■ **TASK REQUIREMENTS**
From the records below, output exactly the lines running from the line containing "apply between_high in H1; [| destruct (is_byte 224" through the line containing "s = sep +:+ s'", and no others.
--- RECORD SET Enclosed Below ---
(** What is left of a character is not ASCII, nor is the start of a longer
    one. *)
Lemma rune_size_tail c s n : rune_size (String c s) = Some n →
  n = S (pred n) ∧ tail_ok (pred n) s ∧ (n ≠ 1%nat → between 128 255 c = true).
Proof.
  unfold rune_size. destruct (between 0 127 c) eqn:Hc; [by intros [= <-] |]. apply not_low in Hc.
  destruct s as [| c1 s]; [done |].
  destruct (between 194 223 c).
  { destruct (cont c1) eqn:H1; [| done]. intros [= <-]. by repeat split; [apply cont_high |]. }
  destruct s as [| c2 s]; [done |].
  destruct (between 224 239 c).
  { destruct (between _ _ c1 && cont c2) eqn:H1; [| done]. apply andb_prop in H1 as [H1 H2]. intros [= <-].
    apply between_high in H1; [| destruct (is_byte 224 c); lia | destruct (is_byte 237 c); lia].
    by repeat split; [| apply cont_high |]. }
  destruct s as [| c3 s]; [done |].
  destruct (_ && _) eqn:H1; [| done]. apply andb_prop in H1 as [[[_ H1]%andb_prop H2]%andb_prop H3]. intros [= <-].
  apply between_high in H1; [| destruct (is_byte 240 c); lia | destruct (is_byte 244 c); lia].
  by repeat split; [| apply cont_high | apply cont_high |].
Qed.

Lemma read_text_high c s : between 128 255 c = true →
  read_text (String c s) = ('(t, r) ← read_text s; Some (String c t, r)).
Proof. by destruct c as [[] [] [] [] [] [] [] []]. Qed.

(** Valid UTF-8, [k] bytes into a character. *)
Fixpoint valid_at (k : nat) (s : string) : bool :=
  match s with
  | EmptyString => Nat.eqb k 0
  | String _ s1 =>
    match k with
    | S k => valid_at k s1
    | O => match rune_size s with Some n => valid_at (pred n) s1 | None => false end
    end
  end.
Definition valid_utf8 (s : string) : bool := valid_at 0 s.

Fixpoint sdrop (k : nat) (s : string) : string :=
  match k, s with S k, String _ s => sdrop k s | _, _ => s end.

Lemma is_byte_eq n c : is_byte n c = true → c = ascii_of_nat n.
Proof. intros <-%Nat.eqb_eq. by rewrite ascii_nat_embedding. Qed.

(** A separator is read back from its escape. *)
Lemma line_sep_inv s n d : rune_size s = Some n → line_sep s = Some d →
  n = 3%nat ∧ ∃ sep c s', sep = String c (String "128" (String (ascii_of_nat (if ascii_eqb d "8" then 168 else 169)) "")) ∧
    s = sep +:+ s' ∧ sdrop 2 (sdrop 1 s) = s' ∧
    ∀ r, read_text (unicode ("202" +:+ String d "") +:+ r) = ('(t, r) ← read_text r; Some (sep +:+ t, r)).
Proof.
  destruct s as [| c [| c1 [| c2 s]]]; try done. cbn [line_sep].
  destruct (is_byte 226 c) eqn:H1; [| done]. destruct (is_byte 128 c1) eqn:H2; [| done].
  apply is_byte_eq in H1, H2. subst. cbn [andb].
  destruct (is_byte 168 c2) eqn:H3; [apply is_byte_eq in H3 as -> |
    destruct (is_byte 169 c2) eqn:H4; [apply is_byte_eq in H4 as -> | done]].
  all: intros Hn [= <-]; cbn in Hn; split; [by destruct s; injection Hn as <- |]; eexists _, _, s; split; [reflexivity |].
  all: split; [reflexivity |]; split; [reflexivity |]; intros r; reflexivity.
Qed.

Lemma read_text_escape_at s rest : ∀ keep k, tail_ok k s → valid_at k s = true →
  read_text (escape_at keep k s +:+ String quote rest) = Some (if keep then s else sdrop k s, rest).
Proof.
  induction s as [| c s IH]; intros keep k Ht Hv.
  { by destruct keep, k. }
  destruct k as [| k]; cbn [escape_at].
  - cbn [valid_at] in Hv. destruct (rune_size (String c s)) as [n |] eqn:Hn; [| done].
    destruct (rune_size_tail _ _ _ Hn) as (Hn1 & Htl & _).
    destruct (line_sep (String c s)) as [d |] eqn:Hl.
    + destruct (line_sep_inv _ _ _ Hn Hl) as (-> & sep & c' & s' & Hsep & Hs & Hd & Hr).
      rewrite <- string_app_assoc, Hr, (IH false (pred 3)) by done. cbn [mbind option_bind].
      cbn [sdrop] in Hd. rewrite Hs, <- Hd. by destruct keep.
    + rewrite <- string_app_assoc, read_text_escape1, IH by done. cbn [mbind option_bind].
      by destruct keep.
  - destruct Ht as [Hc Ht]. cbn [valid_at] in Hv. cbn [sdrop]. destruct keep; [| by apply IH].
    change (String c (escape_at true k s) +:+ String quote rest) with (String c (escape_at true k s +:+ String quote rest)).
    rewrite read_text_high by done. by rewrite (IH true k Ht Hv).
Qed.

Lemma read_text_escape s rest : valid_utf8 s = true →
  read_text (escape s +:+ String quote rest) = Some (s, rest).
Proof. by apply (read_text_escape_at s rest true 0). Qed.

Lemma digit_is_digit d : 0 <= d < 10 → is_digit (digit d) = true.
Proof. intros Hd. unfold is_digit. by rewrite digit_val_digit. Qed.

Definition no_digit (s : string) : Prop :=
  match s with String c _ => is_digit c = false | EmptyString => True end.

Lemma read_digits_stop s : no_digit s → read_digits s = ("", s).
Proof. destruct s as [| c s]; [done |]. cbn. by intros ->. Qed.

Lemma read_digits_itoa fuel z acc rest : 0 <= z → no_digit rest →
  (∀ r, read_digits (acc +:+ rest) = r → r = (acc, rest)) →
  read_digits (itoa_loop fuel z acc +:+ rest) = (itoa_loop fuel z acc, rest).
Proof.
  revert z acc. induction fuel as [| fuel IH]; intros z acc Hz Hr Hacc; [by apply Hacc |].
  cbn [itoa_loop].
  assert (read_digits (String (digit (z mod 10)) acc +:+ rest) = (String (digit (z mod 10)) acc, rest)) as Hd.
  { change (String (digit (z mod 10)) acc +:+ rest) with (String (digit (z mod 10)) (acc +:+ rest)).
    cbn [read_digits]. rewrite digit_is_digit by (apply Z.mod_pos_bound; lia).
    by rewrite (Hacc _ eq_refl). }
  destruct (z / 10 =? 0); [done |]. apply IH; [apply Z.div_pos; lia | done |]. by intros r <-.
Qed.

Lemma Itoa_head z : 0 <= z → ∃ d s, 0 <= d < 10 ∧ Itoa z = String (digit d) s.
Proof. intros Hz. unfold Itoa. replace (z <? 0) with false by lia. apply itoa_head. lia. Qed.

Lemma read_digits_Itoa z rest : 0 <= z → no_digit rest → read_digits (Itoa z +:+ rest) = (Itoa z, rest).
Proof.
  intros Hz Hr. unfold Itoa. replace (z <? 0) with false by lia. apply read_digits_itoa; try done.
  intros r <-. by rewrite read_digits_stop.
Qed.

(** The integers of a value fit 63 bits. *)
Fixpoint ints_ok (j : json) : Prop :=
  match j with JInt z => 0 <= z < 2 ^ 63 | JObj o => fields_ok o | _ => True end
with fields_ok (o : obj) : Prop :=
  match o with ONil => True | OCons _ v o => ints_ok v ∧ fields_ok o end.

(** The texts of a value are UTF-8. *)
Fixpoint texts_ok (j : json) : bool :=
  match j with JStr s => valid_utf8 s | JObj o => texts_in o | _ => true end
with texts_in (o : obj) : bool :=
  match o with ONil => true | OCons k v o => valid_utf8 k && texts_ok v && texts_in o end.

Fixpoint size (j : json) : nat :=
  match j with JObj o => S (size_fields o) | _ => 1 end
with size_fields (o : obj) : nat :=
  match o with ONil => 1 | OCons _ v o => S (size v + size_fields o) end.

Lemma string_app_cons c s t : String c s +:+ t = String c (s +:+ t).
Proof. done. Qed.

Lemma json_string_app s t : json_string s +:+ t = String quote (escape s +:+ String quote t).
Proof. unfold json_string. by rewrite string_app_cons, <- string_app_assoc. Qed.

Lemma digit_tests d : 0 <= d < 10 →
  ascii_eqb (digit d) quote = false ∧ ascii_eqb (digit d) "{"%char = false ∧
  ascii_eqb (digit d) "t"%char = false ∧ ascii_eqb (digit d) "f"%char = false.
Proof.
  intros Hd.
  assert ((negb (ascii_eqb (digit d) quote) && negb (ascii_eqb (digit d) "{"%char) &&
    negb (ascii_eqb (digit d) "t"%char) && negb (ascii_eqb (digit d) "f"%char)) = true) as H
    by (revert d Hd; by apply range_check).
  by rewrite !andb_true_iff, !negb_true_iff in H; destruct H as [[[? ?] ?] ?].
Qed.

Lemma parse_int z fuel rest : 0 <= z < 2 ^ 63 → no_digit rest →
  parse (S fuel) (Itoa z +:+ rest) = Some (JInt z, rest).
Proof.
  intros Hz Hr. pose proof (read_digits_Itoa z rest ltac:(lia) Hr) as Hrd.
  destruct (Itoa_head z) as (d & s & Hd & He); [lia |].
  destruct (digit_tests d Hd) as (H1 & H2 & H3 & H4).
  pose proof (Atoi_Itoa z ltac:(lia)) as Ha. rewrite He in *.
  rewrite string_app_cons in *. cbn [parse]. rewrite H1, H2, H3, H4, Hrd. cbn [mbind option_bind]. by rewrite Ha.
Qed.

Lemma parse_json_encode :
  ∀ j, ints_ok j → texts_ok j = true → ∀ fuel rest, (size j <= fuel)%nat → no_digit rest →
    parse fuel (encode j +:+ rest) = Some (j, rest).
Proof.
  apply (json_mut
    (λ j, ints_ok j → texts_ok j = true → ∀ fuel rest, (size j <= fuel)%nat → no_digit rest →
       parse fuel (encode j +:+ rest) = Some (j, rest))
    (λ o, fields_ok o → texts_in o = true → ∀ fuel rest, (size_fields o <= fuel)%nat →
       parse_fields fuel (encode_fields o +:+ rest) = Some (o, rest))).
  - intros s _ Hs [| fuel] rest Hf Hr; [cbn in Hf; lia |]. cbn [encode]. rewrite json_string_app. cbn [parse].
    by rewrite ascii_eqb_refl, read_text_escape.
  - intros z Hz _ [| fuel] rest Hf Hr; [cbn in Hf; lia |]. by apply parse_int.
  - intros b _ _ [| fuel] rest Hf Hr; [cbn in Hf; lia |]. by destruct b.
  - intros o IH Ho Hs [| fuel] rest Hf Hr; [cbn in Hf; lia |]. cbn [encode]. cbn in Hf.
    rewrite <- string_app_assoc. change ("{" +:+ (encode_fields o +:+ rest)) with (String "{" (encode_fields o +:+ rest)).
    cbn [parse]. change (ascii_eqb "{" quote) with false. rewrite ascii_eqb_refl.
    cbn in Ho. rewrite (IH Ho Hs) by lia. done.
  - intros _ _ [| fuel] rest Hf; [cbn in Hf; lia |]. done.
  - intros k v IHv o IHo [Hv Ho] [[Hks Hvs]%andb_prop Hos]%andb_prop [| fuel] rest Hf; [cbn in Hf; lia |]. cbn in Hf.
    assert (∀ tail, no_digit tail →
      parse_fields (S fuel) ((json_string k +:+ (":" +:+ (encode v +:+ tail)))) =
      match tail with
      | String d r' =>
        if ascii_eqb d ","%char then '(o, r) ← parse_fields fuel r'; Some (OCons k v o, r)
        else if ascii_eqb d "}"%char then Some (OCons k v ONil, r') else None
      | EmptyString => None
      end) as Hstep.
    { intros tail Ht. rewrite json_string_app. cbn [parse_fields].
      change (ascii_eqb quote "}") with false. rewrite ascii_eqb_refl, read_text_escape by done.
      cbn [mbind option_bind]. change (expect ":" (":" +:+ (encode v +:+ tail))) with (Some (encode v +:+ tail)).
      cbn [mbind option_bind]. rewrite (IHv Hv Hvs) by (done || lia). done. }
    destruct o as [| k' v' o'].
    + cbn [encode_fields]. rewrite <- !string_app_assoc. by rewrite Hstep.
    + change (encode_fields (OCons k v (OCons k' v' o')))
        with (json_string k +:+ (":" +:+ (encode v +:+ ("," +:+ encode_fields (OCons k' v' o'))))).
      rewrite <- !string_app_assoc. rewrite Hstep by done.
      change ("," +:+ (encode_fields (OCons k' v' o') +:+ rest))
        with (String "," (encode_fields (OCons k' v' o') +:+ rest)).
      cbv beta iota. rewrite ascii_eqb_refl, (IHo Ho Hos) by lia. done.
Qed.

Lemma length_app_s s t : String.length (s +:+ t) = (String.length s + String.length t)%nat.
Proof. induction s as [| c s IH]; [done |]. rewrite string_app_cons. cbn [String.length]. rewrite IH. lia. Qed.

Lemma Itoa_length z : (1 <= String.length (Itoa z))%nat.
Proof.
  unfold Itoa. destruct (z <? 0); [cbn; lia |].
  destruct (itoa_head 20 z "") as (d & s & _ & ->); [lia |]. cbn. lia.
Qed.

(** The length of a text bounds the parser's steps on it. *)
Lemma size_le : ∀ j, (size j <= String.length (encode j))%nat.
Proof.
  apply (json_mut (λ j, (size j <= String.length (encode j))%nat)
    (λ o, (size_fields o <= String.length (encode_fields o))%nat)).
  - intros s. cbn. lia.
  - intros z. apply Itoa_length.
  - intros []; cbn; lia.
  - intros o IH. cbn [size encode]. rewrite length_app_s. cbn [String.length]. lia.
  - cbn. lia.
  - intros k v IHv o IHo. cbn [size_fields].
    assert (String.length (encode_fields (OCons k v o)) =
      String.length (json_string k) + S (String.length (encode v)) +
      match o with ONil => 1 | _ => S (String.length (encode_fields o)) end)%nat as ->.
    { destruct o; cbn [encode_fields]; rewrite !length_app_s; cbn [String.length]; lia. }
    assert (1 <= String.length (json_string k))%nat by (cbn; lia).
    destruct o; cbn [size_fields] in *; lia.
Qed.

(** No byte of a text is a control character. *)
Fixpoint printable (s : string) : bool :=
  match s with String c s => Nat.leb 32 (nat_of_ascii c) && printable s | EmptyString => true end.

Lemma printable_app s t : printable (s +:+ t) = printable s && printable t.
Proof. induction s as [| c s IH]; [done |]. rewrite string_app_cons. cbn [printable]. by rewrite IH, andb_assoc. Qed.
--- End of Enclosed RECORD SET ---
■ **RESULT**
    apply between_high in H1; [| destruct (is_byte 224 c); lia | destruct (is_byte 237 c); lia].
    by repeat split; [| apply cont_high |]. }
  destruct s as [| c3 s]; [done |].
  destruct (_ && _) eqn:H1; [| done]. apply andb_prop in H1 as [[[_ H1]%andb_prop H2]%andb_prop H3]. intros [= <-].
  apply between_high in H1; [| destruct (is_byte 240 c); lia | destruct (is_byte 244 c); lia].
  by repeat split; [| apply cont_high | apply cont_high |].
Qed.

Lemma read_text_high c s : between 128 255 c = true →
  read_text (String c s) = ('(t, r) ← read_text s; Some (String c t, r)).
Proof. by destruct c as [[] [] [] [] [] [] [] []]. Qed.

(** Valid UTF-8, [k] bytes into a character. *)
Fixpoint valid_at (k : nat) (s : string) : bool :=
  match s with
  | EmptyString => Nat.eqb k 0
  | String _ s1 =>
    match k with
    | S k => valid_at k s1
    | O => match rune_size s with Some n => valid_at (pred n) s1 | None => false end
    end
  end.
Definition valid_utf8 (s : string) : bool := valid_at 0 s.

Fixpoint sdrop (k : nat) (s : string) : string :=
  match k, s with S k, String _ s => sdrop k s | _, _ => s end.

Lemma is_byte_eq n c : is_byte n c = true → c = ascii_of_nat n.
Proof. intros <-%Nat.eqb_eq. by rewrite ascii_nat_embedding. Qed.

(** A separator is read back from its escape. *)
Lemma line_sep_inv s n d : rune_size s = Some n → line_sep s = Some d →
  n = 3%nat ∧ ∃ sep c s', sep = String c (String "128" (String (ascii_of_nat (if ascii_eqb d "8" then 168 else 169)) "")) ∧
    s = sep +:+ s' ∧ sdrop 2 (sdrop 1 s) = s' ∧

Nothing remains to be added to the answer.